Copy out all the lines in the records that include the word "length".

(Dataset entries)
= Beginning of Section =
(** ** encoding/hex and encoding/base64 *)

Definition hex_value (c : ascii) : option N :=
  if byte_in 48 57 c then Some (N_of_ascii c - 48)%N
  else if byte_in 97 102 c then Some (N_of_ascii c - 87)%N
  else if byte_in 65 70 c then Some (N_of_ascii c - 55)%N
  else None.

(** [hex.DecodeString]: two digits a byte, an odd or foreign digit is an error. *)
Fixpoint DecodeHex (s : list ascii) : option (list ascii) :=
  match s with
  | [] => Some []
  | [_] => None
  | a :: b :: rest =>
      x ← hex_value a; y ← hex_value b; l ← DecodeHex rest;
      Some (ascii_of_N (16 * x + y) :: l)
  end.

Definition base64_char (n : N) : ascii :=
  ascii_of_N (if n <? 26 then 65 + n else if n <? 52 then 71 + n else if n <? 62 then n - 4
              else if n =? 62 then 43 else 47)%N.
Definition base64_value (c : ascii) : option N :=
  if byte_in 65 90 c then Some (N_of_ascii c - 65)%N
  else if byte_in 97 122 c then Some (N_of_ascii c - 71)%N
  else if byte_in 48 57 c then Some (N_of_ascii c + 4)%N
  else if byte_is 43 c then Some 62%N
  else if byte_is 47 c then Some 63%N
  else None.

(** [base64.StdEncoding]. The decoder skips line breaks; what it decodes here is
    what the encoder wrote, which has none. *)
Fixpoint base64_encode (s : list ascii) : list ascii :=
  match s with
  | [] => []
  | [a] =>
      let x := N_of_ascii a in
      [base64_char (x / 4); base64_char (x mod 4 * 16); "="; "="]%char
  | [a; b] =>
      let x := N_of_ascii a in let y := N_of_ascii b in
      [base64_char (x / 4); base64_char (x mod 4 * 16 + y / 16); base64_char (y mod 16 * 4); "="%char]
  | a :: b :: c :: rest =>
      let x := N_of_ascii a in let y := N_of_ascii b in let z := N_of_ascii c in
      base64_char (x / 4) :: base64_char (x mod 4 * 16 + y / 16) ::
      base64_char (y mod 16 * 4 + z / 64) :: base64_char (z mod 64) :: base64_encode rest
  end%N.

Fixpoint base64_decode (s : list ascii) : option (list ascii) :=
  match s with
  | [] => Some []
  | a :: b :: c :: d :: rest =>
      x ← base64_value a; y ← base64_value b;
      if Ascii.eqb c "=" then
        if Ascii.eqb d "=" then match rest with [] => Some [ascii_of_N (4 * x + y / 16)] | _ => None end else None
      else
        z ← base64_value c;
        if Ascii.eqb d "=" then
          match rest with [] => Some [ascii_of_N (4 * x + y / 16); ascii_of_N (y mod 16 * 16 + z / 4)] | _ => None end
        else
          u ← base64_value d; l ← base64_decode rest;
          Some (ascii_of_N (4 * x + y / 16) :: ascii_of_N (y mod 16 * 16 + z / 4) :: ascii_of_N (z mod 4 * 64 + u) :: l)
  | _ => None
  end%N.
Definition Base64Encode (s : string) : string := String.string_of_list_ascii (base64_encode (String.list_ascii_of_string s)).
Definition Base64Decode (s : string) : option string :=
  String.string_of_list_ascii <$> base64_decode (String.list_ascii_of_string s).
= End of Section =
= Beginning of Section =
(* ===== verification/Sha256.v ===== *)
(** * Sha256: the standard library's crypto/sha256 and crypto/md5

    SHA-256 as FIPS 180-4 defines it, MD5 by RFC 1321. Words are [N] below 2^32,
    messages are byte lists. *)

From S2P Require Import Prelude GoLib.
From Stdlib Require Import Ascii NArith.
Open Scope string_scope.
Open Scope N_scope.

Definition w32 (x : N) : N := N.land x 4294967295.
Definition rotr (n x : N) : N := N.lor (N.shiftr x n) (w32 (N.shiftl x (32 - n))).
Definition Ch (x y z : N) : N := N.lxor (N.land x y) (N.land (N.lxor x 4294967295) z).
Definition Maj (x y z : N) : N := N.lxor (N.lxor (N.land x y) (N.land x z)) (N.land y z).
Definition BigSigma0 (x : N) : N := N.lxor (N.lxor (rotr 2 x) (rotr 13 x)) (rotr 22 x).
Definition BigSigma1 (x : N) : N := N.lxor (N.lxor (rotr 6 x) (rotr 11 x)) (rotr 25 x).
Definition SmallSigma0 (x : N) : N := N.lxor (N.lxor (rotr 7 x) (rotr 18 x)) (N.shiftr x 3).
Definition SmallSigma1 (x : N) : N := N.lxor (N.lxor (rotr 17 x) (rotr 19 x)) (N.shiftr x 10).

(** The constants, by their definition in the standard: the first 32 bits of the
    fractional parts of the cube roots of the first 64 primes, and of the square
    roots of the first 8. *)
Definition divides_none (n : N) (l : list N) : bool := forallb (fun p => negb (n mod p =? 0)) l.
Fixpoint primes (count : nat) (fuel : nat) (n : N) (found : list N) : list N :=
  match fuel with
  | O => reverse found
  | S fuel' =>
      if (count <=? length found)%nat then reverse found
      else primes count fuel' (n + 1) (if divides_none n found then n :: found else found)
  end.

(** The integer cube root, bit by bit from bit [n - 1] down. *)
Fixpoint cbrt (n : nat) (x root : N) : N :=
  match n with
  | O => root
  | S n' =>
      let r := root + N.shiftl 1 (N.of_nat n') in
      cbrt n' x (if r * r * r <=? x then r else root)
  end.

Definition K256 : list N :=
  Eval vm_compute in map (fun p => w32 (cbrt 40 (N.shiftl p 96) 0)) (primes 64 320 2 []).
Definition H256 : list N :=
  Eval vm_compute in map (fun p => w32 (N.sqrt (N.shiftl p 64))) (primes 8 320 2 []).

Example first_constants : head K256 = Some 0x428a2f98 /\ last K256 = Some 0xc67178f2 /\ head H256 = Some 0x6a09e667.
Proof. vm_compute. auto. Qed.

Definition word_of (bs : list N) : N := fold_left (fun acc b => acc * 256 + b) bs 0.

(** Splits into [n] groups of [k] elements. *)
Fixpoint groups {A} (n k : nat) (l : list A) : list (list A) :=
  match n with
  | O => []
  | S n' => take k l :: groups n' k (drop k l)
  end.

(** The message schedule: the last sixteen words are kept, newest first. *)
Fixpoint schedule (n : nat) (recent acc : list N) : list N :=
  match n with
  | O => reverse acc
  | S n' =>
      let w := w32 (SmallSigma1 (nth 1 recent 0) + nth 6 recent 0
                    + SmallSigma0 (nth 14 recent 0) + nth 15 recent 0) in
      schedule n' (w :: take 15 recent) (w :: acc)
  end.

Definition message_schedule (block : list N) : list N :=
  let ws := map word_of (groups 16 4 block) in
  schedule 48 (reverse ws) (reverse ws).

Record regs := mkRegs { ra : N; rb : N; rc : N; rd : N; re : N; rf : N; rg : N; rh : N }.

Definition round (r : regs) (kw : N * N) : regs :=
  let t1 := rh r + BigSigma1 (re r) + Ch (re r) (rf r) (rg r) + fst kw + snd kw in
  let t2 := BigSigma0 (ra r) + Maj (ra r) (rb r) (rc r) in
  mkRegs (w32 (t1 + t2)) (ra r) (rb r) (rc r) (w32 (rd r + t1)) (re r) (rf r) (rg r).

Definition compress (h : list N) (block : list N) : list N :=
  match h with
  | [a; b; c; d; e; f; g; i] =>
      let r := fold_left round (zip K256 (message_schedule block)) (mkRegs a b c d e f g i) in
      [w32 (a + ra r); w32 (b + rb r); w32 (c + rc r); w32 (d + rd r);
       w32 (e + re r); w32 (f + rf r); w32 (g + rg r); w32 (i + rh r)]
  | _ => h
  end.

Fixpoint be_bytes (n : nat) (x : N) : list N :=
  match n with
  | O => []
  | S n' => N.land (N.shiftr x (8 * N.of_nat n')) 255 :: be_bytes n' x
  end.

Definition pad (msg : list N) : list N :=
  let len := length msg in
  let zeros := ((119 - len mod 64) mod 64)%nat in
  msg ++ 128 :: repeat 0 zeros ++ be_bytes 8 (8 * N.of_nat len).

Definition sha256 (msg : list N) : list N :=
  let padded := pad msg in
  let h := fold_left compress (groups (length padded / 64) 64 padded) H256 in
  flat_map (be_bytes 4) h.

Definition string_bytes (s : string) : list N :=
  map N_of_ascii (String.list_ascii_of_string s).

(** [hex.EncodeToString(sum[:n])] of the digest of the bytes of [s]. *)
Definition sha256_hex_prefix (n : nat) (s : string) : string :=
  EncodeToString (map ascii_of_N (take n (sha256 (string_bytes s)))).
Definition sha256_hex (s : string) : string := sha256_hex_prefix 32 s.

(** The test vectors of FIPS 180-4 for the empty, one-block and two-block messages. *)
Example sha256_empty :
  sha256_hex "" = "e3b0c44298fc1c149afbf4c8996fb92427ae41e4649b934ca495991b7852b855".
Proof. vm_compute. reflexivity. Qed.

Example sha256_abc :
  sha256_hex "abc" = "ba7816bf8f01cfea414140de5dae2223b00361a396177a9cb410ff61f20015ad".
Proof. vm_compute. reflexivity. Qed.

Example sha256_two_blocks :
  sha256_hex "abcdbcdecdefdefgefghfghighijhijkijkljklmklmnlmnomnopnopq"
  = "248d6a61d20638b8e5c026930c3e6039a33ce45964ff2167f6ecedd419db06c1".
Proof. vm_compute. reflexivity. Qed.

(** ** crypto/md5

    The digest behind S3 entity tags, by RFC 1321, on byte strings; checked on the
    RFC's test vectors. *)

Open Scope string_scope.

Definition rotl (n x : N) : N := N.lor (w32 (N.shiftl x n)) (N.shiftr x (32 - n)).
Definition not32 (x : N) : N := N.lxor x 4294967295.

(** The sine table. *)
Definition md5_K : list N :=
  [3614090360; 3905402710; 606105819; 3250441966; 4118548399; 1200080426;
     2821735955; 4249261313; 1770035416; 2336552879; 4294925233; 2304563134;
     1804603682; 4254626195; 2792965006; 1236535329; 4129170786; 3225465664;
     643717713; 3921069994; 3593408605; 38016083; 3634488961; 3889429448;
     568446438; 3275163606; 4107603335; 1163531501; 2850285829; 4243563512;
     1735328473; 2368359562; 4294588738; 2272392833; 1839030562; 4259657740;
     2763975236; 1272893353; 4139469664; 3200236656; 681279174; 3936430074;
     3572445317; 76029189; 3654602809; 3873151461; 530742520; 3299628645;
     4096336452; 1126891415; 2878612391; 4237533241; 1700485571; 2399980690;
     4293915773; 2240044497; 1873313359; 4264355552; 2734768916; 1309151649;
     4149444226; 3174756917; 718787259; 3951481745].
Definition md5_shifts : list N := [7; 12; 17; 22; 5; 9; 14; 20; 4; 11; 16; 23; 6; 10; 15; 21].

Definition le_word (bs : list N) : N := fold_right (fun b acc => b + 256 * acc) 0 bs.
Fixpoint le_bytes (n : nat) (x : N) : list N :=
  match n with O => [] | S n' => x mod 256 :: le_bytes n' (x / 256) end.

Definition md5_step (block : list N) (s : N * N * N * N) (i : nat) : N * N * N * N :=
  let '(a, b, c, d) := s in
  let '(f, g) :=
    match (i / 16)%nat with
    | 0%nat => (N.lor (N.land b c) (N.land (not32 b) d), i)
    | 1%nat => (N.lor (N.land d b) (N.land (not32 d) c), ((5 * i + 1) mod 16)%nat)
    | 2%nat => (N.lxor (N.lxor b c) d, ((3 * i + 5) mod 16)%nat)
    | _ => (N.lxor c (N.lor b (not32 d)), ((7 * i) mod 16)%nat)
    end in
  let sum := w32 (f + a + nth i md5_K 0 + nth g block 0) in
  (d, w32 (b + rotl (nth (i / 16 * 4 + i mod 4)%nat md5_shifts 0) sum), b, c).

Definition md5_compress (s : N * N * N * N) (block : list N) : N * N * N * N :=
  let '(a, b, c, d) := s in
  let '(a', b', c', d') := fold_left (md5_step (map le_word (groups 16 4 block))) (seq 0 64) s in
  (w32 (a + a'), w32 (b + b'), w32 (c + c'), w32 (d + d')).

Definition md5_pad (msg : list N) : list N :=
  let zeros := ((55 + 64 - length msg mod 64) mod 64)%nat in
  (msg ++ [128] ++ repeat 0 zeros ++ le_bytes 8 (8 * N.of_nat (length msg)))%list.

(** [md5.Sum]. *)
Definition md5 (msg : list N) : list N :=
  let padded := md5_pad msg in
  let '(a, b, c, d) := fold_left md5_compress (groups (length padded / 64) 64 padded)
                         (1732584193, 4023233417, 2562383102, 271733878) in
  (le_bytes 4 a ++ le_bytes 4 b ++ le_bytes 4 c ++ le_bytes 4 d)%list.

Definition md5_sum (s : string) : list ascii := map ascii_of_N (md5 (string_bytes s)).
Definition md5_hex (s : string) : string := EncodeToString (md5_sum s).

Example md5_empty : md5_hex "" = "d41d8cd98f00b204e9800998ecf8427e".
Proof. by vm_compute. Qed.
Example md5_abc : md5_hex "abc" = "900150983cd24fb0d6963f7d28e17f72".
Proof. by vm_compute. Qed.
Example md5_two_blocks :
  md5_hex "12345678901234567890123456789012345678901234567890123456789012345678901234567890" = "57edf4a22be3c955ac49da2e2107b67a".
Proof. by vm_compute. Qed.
= End of Section =
Reply ->
      if (count <=? length found)%nat then reverse found
  let len := length msg in
  let h := fold_left compress (groups (length padded / 64) 64 padded) H256 in
  let zeros := ((55 + 64 - length msg mod 64) mod 64)%nat in
  (msg ++ [128] ++ repeat 0 zeros ++ le_bytes 8 (8 * N.of_nat (length msg)))%list.
  let '(a, b, c, d) := fold_left md5_compress (groups (length padded / 64) 64 padded)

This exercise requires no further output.